> **Exercise**: Going through the records that follow, please count the lines with "csimpl" in them and give only the count.

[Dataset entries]

========

(* ===== verification/RandId.v ===== *)
(** Random identifiers (pkg/redis_lock/random.go): letters drawn six bits at a time from the
    words of a random source. *)
From Stdlib Require Import Ascii.
From stdpp Require Import prelude strings list.
From S2P Require Import Prelude GoStrings Digest.

Definition letterBytes : string := "abcdefghijklmnopqrstuvwxyzABCDEFGHIJKLMNOPQRSTUVWXYZ0123456789".
Definition letterIdxBits : Z := 6.
Definition idLen : Z := 8.
Definition defaultRandLen : nat := 8.
Definition letterIdxMask : Z := Z.shiftl 1 letterIdxBits - 1.
Definition letterIdxMax : nat := Z.to_nat (63 / letterIdxBits).
Definition letters : list Z := to_bytes letterBytes.

(** The numbers [Int63] gives, and how many were drawn. *)
Section source.
Context (src : nat → Z).
(** The loop with [i] bytes still to write, into what follows them; [None]: the fuel, one unit
    per index looked at, was not enough. *)
Fixpoint randn_loop (fuel : nat) (i : nat) (drawn : nat) (cache : Z) (remain : nat) (b : list Z)
    : option (list Z * nat) :=
  match i with
  | O => Some (b, drawn)
  | S i' =>
      match fuel with
      | O => None
      | S fuel =>
          let '(drawn, cache, remain) :=
            match remain with
            | O => (S drawn, src drawn, letterIdxMax)
            | S _ => (drawn, cache, remain)
            end in
          match letters !! Z.to_nat (Z.land cache letterIdxMask) with
          | Some c => randn_loop fuel i' drawn (Z.shiftr cache letterIdxBits) (remain - 1) (c :: b)
          | None => randn_loop fuel i drawn (Z.shiftr cache letterIdxBits) (remain - 1) b
          end
      end
  end.
Definition Randn (fuel n drawn : nat) : option (string * nat) :=
  '(b, drawn) ← randn_loop fuel n (S drawn) (src drawn) letterIdxMax []; Some (of_bytes b, drawn).
Definition Rand (fuel drawn : nat) : option (string * nat) := Randn fuel defaultRandLen drawn.
(** [RandId] with what [crypto/rand] answered. *)
Definition RandId (fuel drawn : nat) (crand : option (list Z)) : option (string * nat) :=
  match crand with
  | None => Randn fuel (Z.to_nat idLen) drawn
  | Some b => Some (hex_encode (take 2 b) +++ hex_encode (take 2 (drop 2 b)) +++ hex_encode (take 2 (drop 4 b)) +++ hex_encode (take 2 (drop 6 b)), drawn)
  end.

(** ** The letters of the words, in order *)
Definition index (w : Z) (k : nat) : Z := Z.land (Z.shiftr w (letterIdxBits * Z.of_nat k)) letterIdxMask.
Definition word_letters_from (w : Z) (remain : nat) : list Z :=
  omap (λ k, letters !! Z.to_nat (index w k)) (seq 0 remain).
Definition word_letters (w : Z) : list Z := word_letters_from w letterIdxMax.
Lemma omap_S {A} (f : nat → option A) (l : list nat) : omap f (S <$> l) = omap (λ k, f (S k)) l.
Proof. induction l as [|k l IH]; csimpl; [done|]. by rewrite IH. Qed.
Lemma word_letters_S w r :
  word_letters_from w (S r) =
    option_list (letters !! Z.to_nat (Z.land w letterIdxMask)) ++ word_letters_from (Z.shiftr w letterIdxBits) r.
Proof.
  unfold word_letters_from. cbn [seq]. rewrite <-fmap_S_seq.
  assert (index w 0 = Z.land w letterIdxMask) as Hi by (unfold index; by rewrite Z.mul_0_r, Z.shiftr_0_r).
  assert (omap (λ k, letters !! Z.to_nat (index w k)) (S <$> seq 0 r)
          = omap (λ k, letters !! Z.to_nat (index (Z.shiftr w letterIdxBits) k)) (seq 0 r)) as Ho.
  { rewrite omap_S. apply list_omap_ext. apply Forall2_same_length_lookup_2; [done|].
    intros k x y Hx Hy. assert (x = y) as -> by congruence. unfold index.
    rewrite Z.shiftr_shiftr by (unfold letterIdxBits; lia). do 4 f_equal. lia. }
  csimpl. rewrite Hi, Ho. by destruct (letters !! _).
Qed.
(** The letters of the words drawn from [d] to [d']. *)
Definition drawn_letters (d d' : nat) : list Z := mjoin (map (λ k, word_letters (src k)) (seq d (d' - d))).
Lemma drawn_letters_S d d' : (d < d')%nat → drawn_letters d d' = word_letters (src d) ++ drawn_letters (S d) d'.
Proof.
  intros Hd. unfold drawn_letters. replace (d' - d)%nat with (S (d' - S d)) by lia. reflexivity.
Qed.
Lemma randn_loop_spec fuel i d cache remain b b' d' :
  randn_loop fuel i d cache remain b = Some (b', d') →
  (d ≤ d')%nat ∧ ∃ l, b' = reverse l ++ b ∧ length l = i ∧
  l `prefix_of` word_letters_from cache remain ++ drawn_letters d d'.
Proof.
  revert i d cache remain b. induction fuel as [|fuel IH]; intros i d cache remain b; (destruct i as [|i]; cbn [randn_loop];
    [intros [= <- <-]; split; [lia|]; exists []; split_and!; [done|done|apply prefix_nil]|]); [done|].
  (* one index of a word with [r] further ones *)
  assert (∀ dr w r, 
    match letters !! Z.to_nat (Z.land w letterIdxMask) with
    | Some c => randn_loop fuel i dr (Z.shiftr w letterIdxBits) (S r - 1) (c :: b)
    | None => randn_loop fuel (S i) dr (Z.shiftr w letterIdxBits) (S r - 1) b
    end = Some (b', d') →
    (dr ≤ d')%nat ∧ ∃ l, b' = reverse l ++ b ∧ length l = S i ∧
      l `prefix_of` word_letters_from w (S r) ++ drawn_letters dr d') as Hstep.
  { intros dr w r. rewrite word_letters_S, Nat.sub_succ, Nat.sub_0_r.
    destruct (letters !! _) as [c|]; intros (Hd & l & -> & Hl & Hp)%IH; (split; [done|]).
    - exists (c :: l). split_and!; [by rewrite reverse_cons, <-app_assoc|cbn; lia|]. by apply prefix_cons.
    - by exists l. }
  destruct remain as [|r]; [|apply Hstep].
  intros (Hd & l & -> & Hl & Hp)%(Hstep (S d) (src d) 9%nat). split; [lia|]. exists l. split_and!; [done|done|].
  by rewrite drawn_letters_S by lia.
Qed.
Lemma randn_loop_total fuel i d cache remain b :
  (∀ k, word_letters (src k) ≠ []) →
  (remain + 10 * (i - length (word_letters_from cache remain)) ≤ fuel)%nat →
  is_Some (randn_loop fuel i d cache remain b).
Proof.
  intros Hw. revert i d cache remain b. induction fuel as [|fuel IH]; intros i d cache remain b Hf;
    (destruct i as [|i]; cbn [randn_loop]; [by eexists|]).
  - assert (remain = 0)%nat as -> by lia. cbn in Hf. lia.
  - assert (∀ dr w r, (S r + 10 * (S i - length (word_letters_from w (S r))) ≤ S fuel)%nat → is_Some
      match letters !! Z.to_nat (Z.land w letterIdxMask) with
      | Some c => randn_loop fuel i dr (Z.shiftr w letterIdxBits) (S r - 1) (c :: b)
      | None => randn_loop fuel (S i) dr (Z.shiftr w letterIdxBits) (S r - 1) b
      end) as Hstep.
    { intros dr w r. rewrite word_letters_S, length_app, Nat.sub_succ, Nat.sub_0_r.
      destruct (letters !! _) as [c|]; intros Hr; cbn [option_list from_option length] in Hr; unfold id in Hr; apply IH; cbn in Hr; lia. }
    destruct remain as [|r]; [|by apply Hstep]. apply (Hstep (S d) (src d) 9%nat).
    cbn [word_letters_from seq omap list_omap length] in Hf. specialize (Hw d).
    change (word_letters_from (src d) 10) with (word_letters (src d)).
    destruct (word_letters (src d)) as [|c l]; [done|]. cbn [length]. lia.
Qed.

(** Random letters. If no word of the source is without a letter, [Randn n] ends within ten
    indices for each letter, and read backwards gives the first [n] letters of the words it drew,
    in their order: none is skipped, used twice or taken from outside the alphabet. *)
Lemma randn_takes_letters (n drawn : nat) :
  (∀ k, word_letters (src k) ≠ []) →
  ∃ s d', Randn (10 * S n) n drawn = Some (s, d') ∧
    reverse (to_bytes s) = take n (drawn_letters drawn d') ∧ String.length s = n.
Proof.
  intros Hw. unfold Randn.
  destruct (randn_loop_total (10 * S n) n (S drawn) (src drawn) letterIdxMax [] Hw) as [[b d'] Hr].
  { change letterIdxMax with 10%nat. lia. }
  rewrite Hr. cbn [mbind option_bind]. exists (of_bytes b), d'. split; [done|].
  apply randn_loop_spec in Hr as (Hd & l & Hb & Hl & Hp). rewrite app_nil_r in Hb. subst b.
  fold (word_letters (src drawn)) in Hp. rewrite <-drawn_letters_S in Hp by lia.
  assert (Forall is_byte (reverse l)) as Hby.
  { apply Forall_reverse. assert (Forall is_byte (drawn_letters drawn d')) as Ha; [|destruct Hp as [k Hk]; rewrite Hk, Forall_app in Ha; apply Ha].
    apply Forall_forall. intros c Hc.
    unfold drawn_letters in Hc. apply list_elem_of_join in Hc as (ws & Hc & Hws).
    apply list_elem_of_fmap in Hws as (k & -> & _). unfold word_letters, word_letters_from in Hc.
    apply list_elem_of_omap in Hc as (j & _ & Hc). eapply (Forall_lookup_1 is_byte letters); [|exact Hc].
    apply to_bytes_range. }
  rewrite to_of_bytes by done. split.
  - rewrite reverse_involutive. destruct Hp as [k ->]. by rewrite take_app_length'.
  - rewrite <-length_to_bytes, to_of_bytes, length_reverse by done. done.
Qed.
End source.
(** Every word begins with the letters c and b. *)
Lemma randn_takes_letters_witness :
  ∃ s d', Randn (λ _, 66) (10 * S 16) 16 0 = Some (s, d') ∧
    reverse (to_bytes s) = take 16 (drawn_letters (λ _, 66) 0 d') ∧ String.length s = 16%nat.
Proof. apply (randn_takes_letters (λ _, 66) 16 0). intros k. vm_compute. congruence. Defined.
Example randn_example : Randn (λ _, 66) 170 16 0 = Some ("aaaabcaaaaaaaabc", 2%nat).
Proof. vm_compute. reflexivity. Qed.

========

> **Answer for this exercise**: 2